Date of Degree


Document Type


Degree Name





Christopher C. Gilbert

Committee Members

Eric Delson

Michael E. Steiper

David M. Alba

Subject Categories

Biological and Physical Anthropology


Miocene apes, Hominidae, Human Evolution, Early hominins, Phylogenetics


The living great apes, humans, and their fossil relatives (family Hominidae) are among the most intensively studied mammalian groups, yet many aspects of their shared evolutionary history are not well understood. Phylogenetic relationships of fossil great apes are poorly resolved and the positions of many fossil taxa relative to crown ape clades are debated. Moreover, the relationships of Sahelanthropus, Orrorin, and Ardipithecus to hominins are disputed, with some authors suggesting that alternative positions within Hominidae are more likely. Analyzing the position of these taxa within the broader context of the Miocene ape fossil record is thus necessary to fully test competing phylogenetic hypotheses. Phylogenetic uncertainty impedes our ability to address evolutionary and paleobiological questions about apes and humans, so an updated and clearer understanding of phylogenetic relationships is crucial in order to gain a better understanding of ape evolution.

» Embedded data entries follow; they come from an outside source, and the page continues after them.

Lemma DeletePage_behaviour_witness :
  DeletePageImpl INVALID_PAGE_ID pool_mixed = (true, pool_mixed) /\
  DeletePageImpl 1 pool_mixed = (false, pool_mixed) /\
  (DeletePageImpl 0 pool_mixed).1 = true /\
  free_list_ (DeletePageImpl 0 pool_mixed).2 = [0%nat; 2%nat] /\
  page_at 2 (DeletePageImpl 0 pool_mixed).2 = blank_page /\
  2%nat ∉ replacer_ (DeletePageImpl 0 pool_mixed).2.
Proof.
  assert (H1 : page_table_ pool_mixed !! 1 = Some 1%nat) by (vm_compute; reflexivity).
  assert (H0 : page_table_ pool_mixed !! 0 = Some 2%nat) by (vm_compute; reflexivity).
  assert (Hpin1 : pin_count_ (page_at 1 pool_mixed) > 0) by (vm_compute; reflexivity).
  assert (Hpin0 : ~ pin_count_ (page_at 2 pool_mixed) > 0) by (vm_compute; discriminate).
  assert (Hl : (2 < length (pages_ pool_mixed))%nat) by (vm_compute; lia).
  assert (Hne1 : 1 <> INVALID_PAGE_ID) by discriminate.
  assert (Hne0 : 0 <> INVALID_PAGE_ID) by discriminate.
  assert (Hnd : NoDup (replacer_ pool_mixed))
    by (vm_compute; apply NoDup_cons; split; [apply not_elem_of_nil | apply NoDup_nil_2]).
  destruct (DeletePage_behaviour INVALID_PAGE_ID pool_mixed) as [Hinv _].
  destruct (DeletePage_behaviour 1 pool_mixed) as [_ Hp1].
  destruct (DeletePage_behaviour 0 pool_mixed) as [_ Hp0].
  destruct (Hp1 1%nat Hne1 H1) as [Hpinned _].
  destruct (Hp0 2%nat Hne0 H0) as [_ Hdel].
  destruct (Hdel Hpin0 Hl) as (Hret & _ & _ & _ & Hnr & Hblank & Hfl & _).
  exact (conj (Hinv (or_introl eq_refl)) (conj (Hpinned Hpin1)
          (conj Hret (conj Hfl (conj Hblank (Hnr Hnd)))))).
Defined.



(** C10. In every reachable state every frame on the free list holds no
    page (page id INVALID, not dirty, pin count 0); and [FetchPage] and
    [NewPage] write a page back only when the free list is empty and the frame
    taken from the replacer is dirty, never when the frame comes from the free
    list. *)
Theorem free_frames_hold_no_page (b : BufferPoolManager) (Hr : reachable b) :
  (forall f, f ∈ free_list_ b -> holds_no_page (page_at f b)) /\
  (forall p, writes (disk_manager_ (FetchPageImpl p b).2) <> writes (disk_manager_ b) ->
     free_list_ b = [] /\
     exists f, (LRUReplacer.Victim (replacer_ b)).1 = Some f /\ is_dirty_ (page_at f b) = true) /\
  (writes (disk_manager_ (NewPageImpl b).2) <> writes (disk_manager_ b) ->
     free_list_ b = [] /\
     exists f, (LRUReplacer.Victim (replacer_ b)).1 = Some f /\ is_dirty_ (page_at f b) = true) /\
  (free_list_ b <> [] ->
     (forall p, writes (disk_manager_ (FetchPageImpl p b).2) = writes (disk_manager_ b)) /\
     writes (disk_manager_ (NewPageImpl b).2) = writes (disk_manager_ b)).
Proof.
  pose proof (reachable_inv b Hr) as I.
  assert (Hcase : forall frame b1, find_replacement b = Some (frame, b1) ->
            writes (disk_manager_ b1) <> writes (disk_manager_ b) ->
            free_list_ b = [] /\
            exists f, (LRUReplacer.Victim (replacer_ b)).1 = Some f /\
                      is_dirty_ (page_at f b) = true).
  { intros frame b1 Hfr Hw.
    pose proof (find_replacement_Some _ _ _ Hfr) as (_ & _ & _ & Hacq).
    destruct Hacq as [(_ & _ & Hd) | (Hfl & _ & Hrp & Hd)]; [by rewrite Hd in Hw|].
    split; [done|]. exists frame. rewrite Hrp, Victim_snoc. split; [done|].
    rewrite Hd in Hw. by destruct (is_dirty_ (page_at frame b)). }
  assert (Hfetch : forall p,
            writes (disk_manager_ (FetchPageImpl p b).2) <> writes (disk_manager_ b) ->
            exists frame b1, find_replacement b = Some (frame, b1) /\
                             writes (disk_manager_ b1) <> writes (disk_manager_ b)).
  { intros p Hw. destruct (page_table_ b !! p) as [f|] eqn:Hpt.
    - unfold FetchPageImpl in Hw. rewrite Hpt in Hw. done.
    - destruct (find_replacement b) as [[frame b1]|] eqn:Hfr.
      + exists frame, b1. split; [done|]. by rewrite <- (FetchPageImpl_writes p b frame b1).
      + unfold FetchPageImpl in Hw. rewrite Hpt, Hfr in Hw. done. }
  assert (Hnew : writes (disk_manager_ (NewPageImpl b).2) <> writes (disk_manager_ b) ->
            exists frame b1, find_replacement b = Some (frame, b1) /\
                             writes (disk_manager_ b1) <> writes (disk_manager_ b)).
  { intros Hw. destruct (find_replacement b) as [[frame b1]|] eqn:Hfr.
    - exists frame, b1. split; [done|]. by rewrite <- (NewPageImpl_writes b frame b1).
    - unfold NewPageImpl in Hw. rewrite Hfr in Hw. done. }
  split; [|split; [|split]].
  - intros f Hin. by destruct (inv_free b I f Hin) as (_ & ? & _).
  - intros p Hw. destruct (Hfetch p Hw) as (frame & b1 & Hfr & Hw'). by eapply Hcase.
  - intros Hw. destruct (Hnew Hw) as (frame & b1 & Hfr & Hw'). by eapply Hcase.
  - intros Hne. split.
    + intros p.
      destruct (decide (writes (disk_manager_ (FetchPageImpl p b).2) = writes (disk_manager_ b)))
        as [|Hw]; [done|].
      destruct (Hfetch p Hw) as (frame & b1 & Hfr & Hw'). by destruct (Hcase _ _ Hfr Hw').
    + destruct (decide (writes (disk_manager_ (NewPageImpl b).2) = writes (disk_manager_ b)))
        as [|Hw]; [done|].
      destruct (Hnew Hw) as (frame & b1 & Hfr & Hw'). by destruct (Hcase _ _ Hfr Hw').
Qed.

Lemma free_frames_hold_no_page_witness :
  reachable pool_mixed /\ 0%nat ∈ free_list_ pool_mixed /\
  holds_no_page (page_at 0 pool_mixed) /\
  writes (disk_manager_ (NewPageImpl pool_mixed).2) = writes (disk_manager_ pool_mixed) /\
  reachable pool_dirty_victim /\
  writes (disk_manager_ (NewPageImpl pool_dirty_victim).2)
    <> writes (disk_manager_ pool_dirty_victim) /\
  free_list_ pool_dirty_victim = [].
Proof.
  assert (Hr : reachable pool_mixed) by (apply run_ops_reachable; constructor).
  assert (Hr' : reachable pool_dirty_victim) by (apply run_ops_reachable; constructor).
  assert (Hin : 0%nat ∈ free_list_ pool_mixed) by (vm_compute; by left).
  assert (Hne : free_list_ pool_mixed <> []) by (vm_compute; discriminate).
  assert (Hw : writes (disk_manager_ (NewPageImpl pool_dirty_victim).2)
               <> writes (disk_manager_ pool_dirty_victim)) by (vm_compute; discriminate).
  destruct (free_frames_hold_no_page pool_mixed Hr) as (Hblank & _ & _ & Hfree).
  destruct (free_frames_hold_no_page pool_dirty_victim Hr') as (_ & _ & Hwb & _).
  exact (conj Hr (conj Hin (conj (Hblank 0%nat Hin) (conj (proj2 (Hfree Hne))
          (conj Hr' (conj Hw (proj1 (Hwb Hw)))))))).
Defined.

(** * Properties of the B+ tree *)

(** Scenario 1 of section 8: after inserting 1..5 the first leaf has split into
    [1,2] and [3,4,5] under a new root with separator 3, and every key is
    found. *)
Example scenario1_first_split :
  exists t, run_tree_ops 20 (inserts (seqZ 1 5)) (scenario_tree 16 false) = Ok tt t /\
    page_entries 1 t = Some [(1, 1); (2, 2)] /\
    page_entries 2 t = Some [(3, 3); (4, 4); (5, 5)] /\
    children 3 t = Some [1; 2] /\ separators 3 t = Some [3] /\
    root_page_id_ t = 3 /\ header_root t = Some 3 /\
    (fun i => lookup_after 20 [] i t) <$> seqZ 1 5 = (fun i => inr (Some i)) <$> seqZ 1 5.
Proof.
  eexists. split; [vm_compute; reflexivity|].
  repeat apply conj; vm_compute; reflexivity.
Qed.

(** C1 (fails on the code).  P4 says a key that was inserted and not removed
    is found.  In a build without assertions, after inserting 1..15 and
    removing 1 the key 7 denotes [Some 7] but [GetValue(7)] answers false (so
    do 5, 6 and 8); in a build with assertions the 13th insert does not
    return: the split of the root aborts. *)
Theorem GetValue_loses_inserted_key :
  denote (inserts (seqZ 1 15) ++ [OpRemove 1]) !! 7 = Some 7 /\
  lookup_after 20 (inserts (seqZ 1 15) ++ [OpRemove 1]) 7 (scenario_tree 16 true) = inr None /\
  map (fun k => lookup_after 20 (inserts (seqZ 1 15) ++ [OpRemove 1]) k (scenario_tree 16 true))
      [5; 6; 8] = [inr None; inr None; inr None] /\
  lookup_after 20 (inserts (seqZ 1 12)) 7 (scenario_tree 16 false) = inr (Some 7) /\
  lookup_after 20 (inserts (seqZ 1 13)) 7 (scenario_tree 16 false) = inl AssertionFailed.
Proof. repeat apply conj; vm_compute; reflexivity. Qed.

This study builds upon previous phylogenetic studies of hominoids by adding novel craniodental and postcranial characters and quantifying traditional characters where possible, and by expanding sampled taxa to include all species that have been inferred to be stem or crown hominids, including the earliest potential hominins Sahelanthropus, Orrorin, and Ardipithecus. Parsimony and Bayesian inference methods were used to infer phylogeny. Bayesian hypothesis testing methods were then used to explicitly test competing phylogenetic hypotheses for the positions of Sahelanthropus, Orrorin, and Ardipithecus, as well as for Ouranopithecus and Graecopithecus, which have also been suggested to be early hominins. In contrast to previous studies, the results of the phylogenetic analyses presented here suggest that European apes, with the exception of Ouranopithecus, Graecopithecus, and perhaps Oreopithecus, are stem great apes. Ouranopithecus and Graecopithecus are recovered as stem members of the African ape and human clade and there is mixed support for the hominid status of Oreopithecus. Most Asian fossil apes are inferred to be closely related to orangutans, with the exception of Lufengpithecus hudienensis. Nakalipithecus, from the Late Miocene of Africa, is supported as a member of the African ape and human clade, while Samburupithecus, also from the Late Miocene of Africa, consistently groups with Oreopithecus. The results of both the phylogenetic analyses and the Bayesian hypothesis testing strongly support Sahelanthropus, Orrorin, and Ardipithecus as hominins; alternative phylogenetic positions for these taxa can be rejected.

The relationships inferred here were then used to examine the evolution of orthogrady, suspensory locomotion, and the impact of the Ardipithecus ramidus on reconstructions of the last common ancestor of chimpanzees and humans (LCA) using parsimony ancestral state reconstruction methods. Morphological features related to suspensory locomotion have long been considered synapomorphies of living apes; however, there are a number of fossil great ape taxa that lack suspensory adaptations. Based on the relationships inferred here, suspensory locomotion is reconstructed as having evolved independently multiple times in hominoids, including in hylobatids, pongines, and hominines. Predictions based on morphology observed or inferred for Ar. ramidus have been used to suggest that the LCA was very unlike living apes, and specifically that it lacked “advanced” orthogrady. Using currently available evidence from Miocene apes, extant apes, and fossil hominins, it is shown that features related to body plan in Ardipithecus ramidus do not influence reconstructions of the LCA, which is reconstructed as short-backed, dorsostable, and orthograde. Instead, if Ar. ramidus was “multigrade” and had a long lumbar spine, as has been hypothesized, then then these features are derived in this taxon.

Finally, biogeographic scenarios for apes are investigated by reconstructing ancestral area for hominoid clades using parsimony ancestral state reconstruction methods and by estimating the timing of evolutionary events using a Bayesian tip-dating approach. Notably, the results of this analysis suggest that there were more than two dispersals of apes between Africa and Eurasia and that the African ape and human clade is likely to have originated in Eurasia. The latter scenario is supported by successive Eurasian stem hominid branches preceding the crown hominid node and a reconstructed Eurasian origin for the ancestor of crown hominids. Thus, current evidence suggests that there was an initial stem great ape expansion out of Africa, likely in the Middle Miocene, that gave rise to the ancestor of all crown great apes; hominines then dispersed back into Africa in the Late Miocene preceding the origin of crown hominines.